Wikimedia Commons (Public Domain)

For most American consumers, the legume known as lupine—or lupin, in Europe, where it is more commonly found—is practically unknown. Get used to seeing it included more frequently, however, as an ingredient in gluten-free foods. Because of the fact that it can be ground and used as flour, this plant, related to both peanuts and soy, is often substituted for gluten-containing grains such as wheat. Yet due to its biological family ties, it can pack a serious allergic wallop.

Those who are allergic to peanuts already know that they must thoroughly check out the listed ingredients on food packaging. This is not always possible on items purchased without labeling, such as in restaurants, or at fairs, bake sales, etc. Even candy and other items sold by vending machines bear labels with their composition outlined somewhere on their wrappers, although this may not be visible until after purchase. Lupine, though, is new enough to the public over here so as not to raise too many alarms just yet. With its increasing popularity in this country, expect problems.

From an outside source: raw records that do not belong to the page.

(** What [SelectionLayout::resolve] amounts to. *)
Lemma layout_resolve_inv `{Build} shape dtype indices q l :
  SelectionLayout.resolve shape dtype indices q = Ok l ->
  exists r, Selection.resolve shape indices = Ok r /\ l_out_shape l = out_shape r /\
    l_src_dtype l = dtype /\ l_dtype l = QualitySpec.wire_dtype q dtype /\
    total_bytes l = num_elements r * DType.itemsize (l_dtype l) /\
    num_elements r * DType.itemsize (l_dtype l) < two64 /\
    ((exists off n, kind l = Contiguous (off *w DType.itemsize dtype) (total_bytes l) /\
        walks_independently r = Ok true /\ contiguous_run shape (axes r) = Some (off, n)) \/
     (exists g, kind l = LGathered g /\ new shape r = Ok g)).
Proof.
  unfold SelectionLayout.resolve. intros Hl. destruct (negb _); [done|].
  apply bind_ok in Hl as (r & Hr & Hl). exists r. split; [done|].
  apply bind_ok in Hl as (total & Ht & Hl). apply ok_or_ok, checked_mul_some in Ht as [-> Hlt].
  apply bind_ok in Hl as (ind & Hi & Hl). apply bind_ok in Hl as (k & Hk & Hl). injection Hl as <-. cbn.
  do 5 (split; [done|]).
  destruct ind; [destruct (contiguous_run _ _) as [[off n]|] eqn:Hrun|].
  - injection Hk as <-. left. by exists off, n.
  - apply fmap_ok in Hk as (g & Hg & ->). right. by exists g.
  - apply fmap_ok in Hk as (g & Hg & ->). right. by exists g.
Qed.

(** ** The logical stream *)

Section Stream.
Context `{Build} `{HalfLib}.

(** What a cast, if there is one, makes of one element. *)
Definition narrowed (src dst : DType) (b : list Z) : list Z :=
  if bool_decide (dst = src) then b
  else match narrow_elem src dst with Some f => f b | None => b end.

(** The bytes the client is to receive: the selected elements, in order, each as
    it travels. *)
Definition logical_stream (data shape : list Z) (src dst : DType) (r : ResolvedSelection) : list Z :=
  elements shape r ≫= (fun e => narrowed src dst (elem_bytes data (DType.itemsize src) e)).

Lemma logical_exact data shape d r :
  logical_stream data shape d d r = source_stream data (DType.itemsize d) shape r.
Proof.
  unfold logical_stream, source_stream, narrowed. rewrite bool_decide_true by done. done.
Qed.

(** The casts there are: one half as wide as the other. *)
Lemma wire_narrow q dtype :
  QualitySpec.wire_dtype q dtype <> dtype ->
  DType.itemsize dtype = 2 * DType.itemsize (QualitySpec.wire_dtype q dtype) /\
  exists f, narrow_elem dtype (QualitySpec.wire_dtype q dtype) = Some f /\
    forall b, length (f b) = Z.to_nat (DType.itemsize (QualitySpec.wire_dtype q dtype)).
Proof.
  intros Hne. destruct (wire_dtype_cases q dtype) as [|[[-> ->]|[-> ->]]]; [done|..];
    (split; [done|]); eexists; (split; [done|]); intros b; apply length_to_le_bytes.
Qed.

(** A cast of whole elements. *)
Lemma cast_into_elems q dtype data (es : list Z) dst :
  let wire := QualitySpec.wire_dtype q dtype in
  wire <> dtype -> zlen dst = zlen es * DType.itemsize wire ->
  (forall e, e ∈ es -> zlen (elem_bytes data (DType.itemsize dtype) e) = DType.itemsize dtype) ->
  cast_into dtype wire (es ≫= elem_bytes data (DType.itemsize dtype)) dst =
  Ok (es ≫= (fun e => narrowed dtype wire (elem_bytes data (DType.itemsize dtype) e))).
Proof.
  intros wire Hne Hd Heb. destruct (wire_narrow q dtype Hne) as (_ & f & Hf & _). fold wire in Hf.
  pose proof (itemsize_pos wire). pose proof (itemsize_pos dtype).
  unfold cast_into. rewrite Hf.
  assert (zlen (es ≫= elem_bytes data (DType.itemsize dtype)) = zlen es * DType.itemsize dtype) as Hlen
    by by apply length_mbind_const.
  replace (Nat.min _ _) with (length es); last first.
  { replace (length (es ≫= _)) with (length es * Z.to_nat (DType.itemsize dtype))%nat by lia.
    replace (length dst) with (length es * Z.to_nat (DType.itemsize wire))%nat by lia.
    rewrite !Nat.div_mul by lia. lia. }
  rewrite cast_chunks_spec; [|intros e He; specialize (Heb e He); lia|lia].
  f_equal. apply bind_ext_in. intros e _. unfold narrowed. rewrite bool_decide_false by done. by rewrite Hf.
Qed.

Lemma length_narrowed q dtype b :
  let wire := QualitySpec.wire_dtype q dtype in
  wire <> dtype -> zlen (narrowed dtype wire b) = DType.itemsize wire.
Proof.
  intros wire Hne. destruct (wire_narrow q dtype Hne) as (_ & f & Hf & Hl). fold wire in Hf, Hl.
  unfold narrowed. rewrite bool_decide_false by done. rewrite Hf, Hl.
  pose proof (itemsize_pos wire). lia.
Qed.

Section Reading.
Context (data shape : list Z) (indices : list Index) (dtype : DType) (q : QualitySpec).
Context (l : SelectionLayout) (r : ResolvedSelection) (read_src : Z -> Z -> result AexError (list Z)).
Context (Hshape : Forall (fun d => 0 <= d) shape) (Hidx : Forall index_wf indices).
Context (Hdata : zlen data = zprod shape * DType.itemsize dtype).
Context (Hfits : zprod shape * DType.itemsize dtype < two63).
Context (Hread : reads data read_src).
Context (Hl : SelectionLayout.resolve shape dtype indices q = Ok l).
Context (Hr : Selection.resolve shape indices = Ok r).

Lemma resolved_ok : resolved_wf shape r.
Proof. pose proof (resolve_spec shape indices Hshape Hidx) as Hs. by rewrite Hr in Hs. Qed.

Lemma read_source_spec offset (dst : list Z) :
  0 <= offset -> offset + zlen dst <= num_elements r * DType.itemsize dtype ->
  offset + zlen dst + DType.itemsize dtype <= two64 ->
  SelectionLayout.read_source read_src l (DType.itemsize dtype) offset dst =
  Ok (slice offset (zlen dst) (source_stream data (DType.itemsize dtype) shape r)).
Proof.
  intros Ho Hle Hroom. pose proof resolved_ok as Hw. pose proof (itemsize_pos dtype).
  pose proof (num_elements_le _ _ Hw).
  destruct (layout_resolve_inv _ _ _ _ _ Hl) as (r' & Hr' & _ & _ & _ & _ & _ & Hk).
  rewrite Hr in Hr'. injection Hr' as <-. unfold SelectionLayout.read_source.
  destruct Hk as [(off & n & -> & Hi & Hrun)|(g & -> & Hg)].
  - by eapply contiguous_read; try done; nia.
  - by apply gathered_read; try done; nia.
Qed.

Lemma elem_bytes_wide e :
  e ∈ elements shape r -> zlen (elem_bytes data (DType.itemsize dtype) e) = DType.itemsize dtype.
Proof.
  intros He. pose proof (itemsize_pos dtype).
  apply (length_elem_bytes data _ (zprod shape)); [unfold SPAN_GAP_BYTES; lia|done|].
  by apply (elements_range shape r), He; apply resolved_ok.
Qed.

Lupine is found pretty much world-wide, having been long ago a staple in North and South America, some parts of North Africa and the Mediterranean countries. Used as beans, often called “lupini” in Italian food and markets, as well as agricultural fodder and a fallow crop (being plowed under to enrich the soil with nitrogen), it’s surprising that this legume has not been well-known here previously. Yet with the burgeoning market in gluten-free foods, not only for those in need of such a diet for medical reasons such as celiac disease, but the current weight-loss fad, this is about to hit the fan.

Peanut-allergy sufferers will be seen in more emergency rooms and urgent care clinics with anaphylaxis. They will be buying, and using, epi-pens (containing a dose of epinephrine) to carry, and self-administer, in situations where they encounter their allergen. Many will have life-threatening reactions, even on their first exposure to lupine. The family connection between the two plants is strong enough to be considered a danger to those who cannot tolerate peanuts. With soy, as well, there is a risk to use of this food. Peanut allergy, however, has apparently been the more wide-spread of the legume reactions.

Being more in use in Europe, the European Commission acted in 2006 to require by law that all products containing lupine must be labeled with warnings to consumers. It would certainly be a wise act for the U.S. Food and Drug Administration to act similarly. So far, all they have done is issue an alert: Since there are not a lot of people who receive such alerts via their email or other venues, the federal government ought to take pro-active measures before the situation develops any further.

Considering there are an estimated three million Americans (according to of all ages reporting peanut allergies—and God knows how many undiagnosed or unreported—this is not some issue that can be taken lightly. There is some controversy existing whereby some “experts” (ie., those working for the pro-peanut side such as the Peanut Institute) declare that the figures are far lower, and that this applies mostly to children, who they maintain will outgrow the allergy. There is, unfortunately, nothing to back up such claims. Repeated exposure, in fact, to an allergen will often only serve to exacerbate the reactions in most cases.

The best action to take, whether or not the FDA ever does decide to become involved with lupine awareness, is to become more vigilant yourself. Read labels and packaging more scrupulously than before. Be more cautious whenever you see the words “gluten free”. Expect the unexpected.